Todos esses pacientes receberam atendimento em unidades de saúde, inclusive em leitos improvisados, mas não conseguiram transferência para UTI.
O governo de Santa Catarina não se pronunciou sobre os números, mas confirmou que havia 251 pacientes aguardando leitos de UTI até a tarde desta quarta-feira (3/3).
Entre os pacientes que morreram na fila de espera estão duas técnicas de enfermagem que atuavam na linha de frente da covid-19, conforme as informações divulgadas pelo Conselho Regional de Enfermagem.
Uma delas é Zeni Buenos Pereira, de 53 anos, que trabalhava no Centro Integrado de Saúde de Itajaí.
A profissional sentiu os sintomas no dia 23 de fevereiro e foi atendida no Hospital Municipal Santo Antônio, em Itapema. Ela já estava fazendo uso de máscara de oxigênio e precisava de um leito de UTI. No dia 25, conseguiu uma vaga no Hospital Marieta Konder Bornhausen, em Itajaí, mas morreu antes de ser transferida.

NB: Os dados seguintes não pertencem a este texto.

Lemma create_journal_not_stored_witness :
  let W := scripted_world 0 (3#4) [] in
  let self := logged_in_app "010101-0101" in
  fst (create_journal 121 self W at_start)
  = Raise (ValueError "The document was not found in the SQL database.").
Proof.
  intros W self.
  destruct (create_journal_not_stored 121 self W at_start
              (snd (create_journal_click 121 self W at_start)) (3#4)%Q)
    as (s2 & _ & _ & Hrun & _).
  - unfold causal; cbn; lra.
  - vm_compute; lia.
  - reflexivity.
  - vm_compute. discriminate.
  - vm_compute. discriminate.
  - intros t Hlo _. cbn.
    replace (Qltb t (3#4)) with false; [now rewrite andb_false_r|].
    symmetry. apply Qltb_ge. exact Hlo.
  - intros t _. now exists ["DocumentId"].
  - rewrite Hrun. reflexivity.
Defined.

(** C6, as stated, fails.  Here the dialog disappears 59.75 after the
    click, inside its budget of 60, and the database has no row; the checks
    run 0.5 apart, the last one at 59.5 still sees the dialog and the next
    reading of the clock is the deadline: [create_journal] raises the
    [TimeoutError] of the wait, the database is never asked, and no amount
    of fuel makes it raise the [ValueError]. *)
Lemma create_journal_misses_late_disappearance :
  let W := scripted_world 0 (239#4) [] in
  let self := logged_in_app "010101-0101" in
  let d := mkDescriptor WindowControl frmViewBase 2 in
  let s1 := snd (create_journal_click 121 self W at_start) in
  fst (create_journal_click 121 self W at_start) = Return tt
  /\ (clock s1 == 0)%Q
  /\ (forall t, (239#4 <= t)%Q -> gui W t d = None)
  /\ (forall t dsn sql, database W t dsn sql = Rows ["DocumentId"] [])
  /\ fst (create_journal 121 self W at_start)
     = Raise (TimeoutError
         "Control with parameters {'AutomationId': 'frmViewBase'} did not disappear within the timeout period.")
  /\ existsb is_db_call (trace (snd (create_journal 121 self W at_start)))
     = false
  /\ forall fuel msg,
      fst (create_journal fuel self W at_start) <> Raise (ValueError msg).
Proof.
  intros W self d s1.
  assert (Hrun : fst (create_journal 121 self W at_start)
                 = Raise (TimeoutError
                     "Control with parameters {'AutomationId': 'frmViewBase'} did not disappear within the timeout period."))
    by (vm_compute; reflexivity).
  split; [reflexivity|]. split; [reflexivity|]. split; [|split; [|split; [|split]]].
  - intros t Ht. cbn.
    replace (Qltb t (239#4)) with false; [now rewrite andb_false_r|].
    symmetry. apply Qltb_ge. exact Ht.
  - reflexivity.
  - exact Hrun.
  - vm_compute. reflexivity.
  - intros fuel msg Hv.
    destruct (create_journal fuel self W at_start) as [r s'] eqn:E.
    cbn [fst] in Hv. subst r.
    destruct (create_journal 121 self W at_start) as [r0 s0] eqn:E0.
    cbn [fst] in Hrun. subst r0.
    assert (H1 : create_journal (Nat.max fuel 121) self W at_start
                 = (Raise (ValueError msg), s'))
      by (apply (create_journal_fuel fuel _ _ _ _ _ _ (Nat.le_max_l _ _) E);
          discriminate).
    assert (H2 : create_journal (Nat.max fuel 121) self W at_start
                 = (Raise (TimeoutError
                      "Control with parameters {'AutomationId': 'frmViewBase'} did not disappear within the timeout period."),
                    s0))
      by (apply (create_journal_fuel 121 _ _ _ _ _ _ (Nat.le_max_r _ _) E0);
          discriminate).
    rewrite H1 in H2. discriminate.
Qed.

(** ** The stages of a run *)

(** A sequence either stops in its first part or goes on from where the
    first part returned. *)
Lemma bind_cases {A B} (m : M A) (k : A -> M B) W s r s' :
  bind m k W s = (r, s') ->
  (exists a s1, m W s = (Return a, s1) /\ k a W s1 = (r, s'))
  \/ ((forall b, r <> Return b)
      /\ exists r0, m W s = (r0, s') /\ forall a, r0 <> Return a).
Proof.
  unfold bind. destruct (m W s) as [[a|e|] s1].
  - left. eauto.
  - intros [= <- <-]. right. split; [discriminate|].
    eexists. split; [reflexivity | discriminate].
  - intros [= <- <-]. right. split; [discriminate|].
    eexists. split; [reflexivity | discriminate].
Qed.

Lemma no_milestone l :
  Forall (fun ev => is_milestone ev = false) l ->
  existsb is_double_click l = false /\ existsb is_db_call l = false.
Proof.
  induction 1 as [|x l Hx _ (IH1 & IH2)]; [split; reflexivity|].
  unfold is_milestone in Hx. apply orb_false_iff in Hx.
  destruct Hx as (Hx1 & Hx2). cbn [existsb]. rewrite Hx1, Hx2, IH1, IH2. auto.
Qed.

Ltac quiet_seq :=
  repeat (apply emits_bind;
          [first [apply emits_the_app_window | emits_step] | intros ?]);
  try emits_step; try reflexivity; intros; try reflexivity.

Lemma login_quiet fuel self W :
  emits W (fun ev => is_milestone ev = false) (login fuel self).
Proof.
  unfold login. quiet_seq.
Qed.

Lemma open_patient_search_returns fuel self W s w s1 :
  app_window self = Some w ->
  open_patient_search fuel self W s = (Return tt, s1) ->
  exists l0,
    trace s1
    = (trace s ++ l0
         ++ [EvSetFocus (cpr_box w);
             EvSendKeys (cpr_box w) (ssn self) None;
             EvSendKeys (cpr_box w) "{ENTER}" None])%list
    /\ Forall (fun ev => is_milestone ev = false) l0.
Proof.
  intros Hwin. unfold open_patient_search, the_app_window. rewrite Hwin.
  intros E.
  apply bind_Return_inv in E. destruct E as (w0 & s0 & [= <- <-] & E).
  apply bind_Return_inv in E. destruct E as ([] & sa & Ha & E).
  apply bind_Return_inv in E. destruct E as (c & sb & Hb & E).
  apply bind_Return_inv in E. destruct E as (w1 & sc & [= <- <-] & E).
  unfold SendKeys in Ha. injection Ha as <-.
  destruct (wait_for_control_run _ _ _ _ _ _ _ _ _ Hb)
    as (evs & fin & Hp & Ht & _).
  unfold bind, SetFocus, SendKeys in E. injection E as <-.
  cbn [emit trace clock] in *.
  exists (EvSendKeys w "{Ctrl}o" (Some 0%Q) :: EvTime (clock s + action_cost W)
            :: evs)%list.
  split.
  - rewrite Ht. repeat (rewrite <- app_assoc; cbn [app]). reflexivity.
  - repeat constructor. eapply polling_events; eauto.
Qed.

Lemma open_patient_search_quiet fuel self W :
  emits W (fun ev => is_milestone ev = false) (open_patient_search fuel self).
Proof.
  unfold open_patient_search. quiet_seq.
Qed.

Lemma create_journal_click_quiet fuel self W :
  emits W (fun ev => is_milestone ev = false) (create_journal_click fuel self).
Proof.
  unfold create_journal_click. quiet_seq.
Qed.

Lemma milestone_db l :
  Forall (fun ev => is_milestone ev = false) l ->
  Forall (fun ev => is_db_call ev = false) l.
Proof.
  apply Forall_impl. intros ev H. unfold is_milestone in H.
  apply orb_false_iff in H. tauto.
Qed.

Lemma milestone_double_click l :
  Forall (fun ev => is_milestone ev = false) l ->
  Forall (fun ev => is_double_click ev = false) l.
Proof.
  apply Forall_impl. intros ev H. unfold is_milestone in H.
  apply orb_false_iff in H. tauto.
Qed.

Ltac list_eq := repeat (rewrite <- app_assoc; cbn [app]); reflexivity.

(** How far a run of [open_patient] gets: it makes no call to the
    database; either it makes no double click and does not return, or it
    has typed the identifier into the cpr search box, found the list item
    named by it and double-clicked it, and if it returns, its last call is
    the check that found the tab. *)
Lemma open_patient_stages fuel self W s w r s' :
  app_window self = Some w ->
  open_patient fuel self W s = (r, s') ->
  exists evs,
    trace s' = (trace s ++ evs)%list
    /\ Forall (fun ev => is_db_call ev = false) evs
    /\ ((Forall (fun ev => is_double_click ev = false) evs /\ r <> Return tt)
        \/ exists l0 l1 e l2,
            evs = (l0 ++ EvSendKeys (cpr_box w) (ssn self) None
                      :: l1 ++ EvExists (patient_list_item self) 0 0 true
                      :: EvDoubleClick
                           (mkControl (patient_list_item self) None (Some e))
                           false 0
                      :: l2)%list
            /\ (r = Return tt ->
                exists l2',
                  l2 = (l2' ++ [EvExists (patient_tab self) 0 0 true])%list)).
Proof.
  intros Hwin E. rewrite open_patient_split in E.
  apply bind_cases in E.
  destruct E as [([] & s1 & Hsearch & E)|(Hr & r0 & Hsearch & _)].
  2: { destruct (open_patient_search_quiet _ _ _ _ _ _ Hsearch)
         as (evs & Ht & Hall).
       exists evs. split; [exact Ht|].
       split; [now apply milestone_db|]. left.
       split; [now apply milestone_double_click | apply Hr]. }
  destruct (open_patient_search_returns _ _ _ _ _ _ Hwin Hsearch)
    as (l0 & Ht0 & Hall0).
  apply bind_cases in E.
  destruct E as [(item & s2 & Hwait & E)|(Hr & r0 & Hwait & _)];
    destruct (wait_for_control_run _ _ _ _ _ _ _ _ _ Hwait)
      as (evs1 & fin & Hp1 & Ht1 & Hr1 & _);
    assert (Hq1 : Forall (fun ev => is_milestone ev = false) evs1)
      by (eapply polling_events; eauto; reflexivity).
  2: { exists (l0 ++ [EvSetFocus (cpr_box w);
                      EvSendKeys (cpr_box w) (ssn self) None;
                      EvSendKeys (cpr_box w) "{ENTER}" None]
                 ++ EvTime (clock s1) :: evs1)%list.
       assert (Hall : Forall (fun ev => is_milestone ev = false)
                        (l0 ++ [EvSetFocus (cpr_box w);
                                EvSendKeys (cpr_box w) (ssn self) None;
                                EvSendKeys (cpr_box w) "{ENTER}" None]
                           ++ EvTime (clock s1) :: evs1)%list).
       { apply Forall_app. split; [exact Hall0|]. repeat constructor.
         exact Hq1. }
       split; [rewrite Ht1, Ht0; list_eq|].
       split; [now apply milestone_db|]. left.
       split; [now apply milestone_double_click | apply Hr]. }
  destruct fin as [resolved| |]; try discriminate.
  pose proof (polling_stopped _ _ _ _ _ _ _ _ Hp1) as Hsome.
  destruct resolved as [e|]; [|discriminate]. injection Hr1 as ->.
  destruct (polling_stop _ _ _ _ _ _ _ _ Hp1)
    as (_ & (before1 & -> & _) & _).
  apply Forall_app in Hq1. destruct Hq1 as (Hq1 & _).
  unfold bind at 1, DoubleClick at 1 in E.
  remember (emit _ (action_cost W) s2) as s3 eqn:Hs3.
  assert (Ht3 : trace s3
                = (trace s
                     ++ (l0 ++ [EvSetFocus (cpr_box w)])
                     ++ EvSendKeys (cpr_box w) (ssn self) None
                     :: (EvSendKeys (cpr_box w) "{ENTER}" None
                           :: EvTime (clock s1) :: before1)
                     ++ EvExists (patient_list_item self) 0 0 true
                     :: [EvDoubleClick
                           (mkControl (patient_list_item self) None (Some e))
                           false 0])%list).
  { rewrite Hs3. cbn [emit trace]. rewrite Ht1, Ht0.
    unfold patient_list_item. cbn [opt_arg]. list_eq. }
  assert (Hdb3 : Forall (fun ev => is_db_call ev = false)
                   ((l0 ++ [EvSetFocus (cpr_box w)])
                      ++ EvSendKeys (cpr_box w) (ssn self) None
                      :: (EvSendKeys (cpr_box w) "{ENTER}" None
                            :: EvTime (clock s1) :: before1)
                      ++ EvExists (patient_list_item self) 0 0 true
                      :: [EvDoubleClick
                            (mkControl (patient_list_item self) None (Some e))
                            false 0])%list).
  { apply Forall_app. split.
    - apply Forall_app. split; [now apply milestone_db|].
      repeat constructor.
    - constructor; [reflexivity|]. apply Forall_app. split.
      + constructor; [reflexivity|]. constructor; [reflexivity|].
        now apply milestone_db.
      + repeat constructor. }
  apply bind_cases in E.
  destruct E as [(c3 & s4 & Hwait3 & E)|(Hr & r0 & Hwait3 & _)];
    destruct (wait_for_control_run _ _ _ _ _ _ _ _ _ Hwait3)
      as (evs3 & fin3 & Hp3 & Ht4 & Hr3 & _);
    assert (Hq3 : Forall (fun ev => is_db_call ev = false) evs3)
      by (eapply polling_events; eauto; reflexivity).
  - injection E as <- <-.
    destruct fin3 as [resolved| |]; try discriminate.
    destruct (polling_stop _ _ _ _ _ _ _ _ Hp3)
      as (_ & (before3 & Hevs3 & _) & _).
    eexists. split; [rewrite Ht4, Ht3, <- app_assoc; reflexivity|].
    split.
    + apply Forall_app. split; [exact Hdb3|].
      constructor; [reflexivity | exact Hq3].
    + right. exists (l0 ++ [EvSetFocus (cpr_box w)])%list,
        (EvSendKeys (cpr_box w) "{ENTER}" None
           :: EvTime (clock s1) :: before1)%list, e,
        (EvTime (clock s3) :: evs3)%list.
      split; [list_eq|]. intros _.
      exists (EvTime (clock s3) :: before3)%list.
      rewrite Hevs3. reflexivity.
  - eexists. split; [rewrite Ht4, Ht3, <- app_assoc; reflexivity|].
    split.
    + apply Forall_app. split; [exact Hdb3|].
      constructor; [reflexivity | exact Hq3].
    + right. exists (l0 ++ [EvSetFocus (cpr_box w)])%list,
        (EvSendKeys (cpr_box w) "{ENTER}" None
           :: EvTime (clock s1) :: before1)%list, e,
        (EvTime (clock s3) :: evs3)%list.
      split; [list_eq|]. intros Hret. now destruct (Hr tt).
Qed.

Eliandre Boscato, de 43 anos, que atuava na Associação Hospitalar Padre João Berthier, em São Carlos, passou por situação parecida.
Foi internada no dia 20 de fevereiro na unidade em que trabalhava, mas precisou ser transferida para o Hospital Regional São Miguel do Oeste. Quando chegou à unidade, ficou mais um dia em um leito improvisado e não resistiu, morreu no dia seguinte, em 28 de fevereiro.
Cassio de Nakano, diretor clínico do Hospital Regional de São Miguel do Oeste, fez um desabafo na última coletiva de imprensa que ocorreu na terça-feira (2/3) e apontou a situação crítica da unidade de saúde.
"De todos os doentes que estão entrando na UTI hoje, 60% vão morrer. Dos 40 que estão aqui, 25% estão entrando em insuficiência renal aguda, o que é um péssimo prognóstico, é assustador".
E alertou: "Parem de achar que não tem nada, que porque é jovem não vai morrer. Pacientes com menos de 50 anos, atletas, estão morrendo. O pessoal tem que acordar. Aqui no hospital estamos fazendo tudo o que dá, mas a gravidade da doença está muito pior do que antes, nunca esteve tão ruim", completou o diretor.
A lotação das unidades hospitalares de Santa Catarina começou em meados de fevereiro, logo após o Carnaval e a retomada das aulas. Os primeiros meses do ano também foram marcados por grandes aglomerações no litoral catarinense.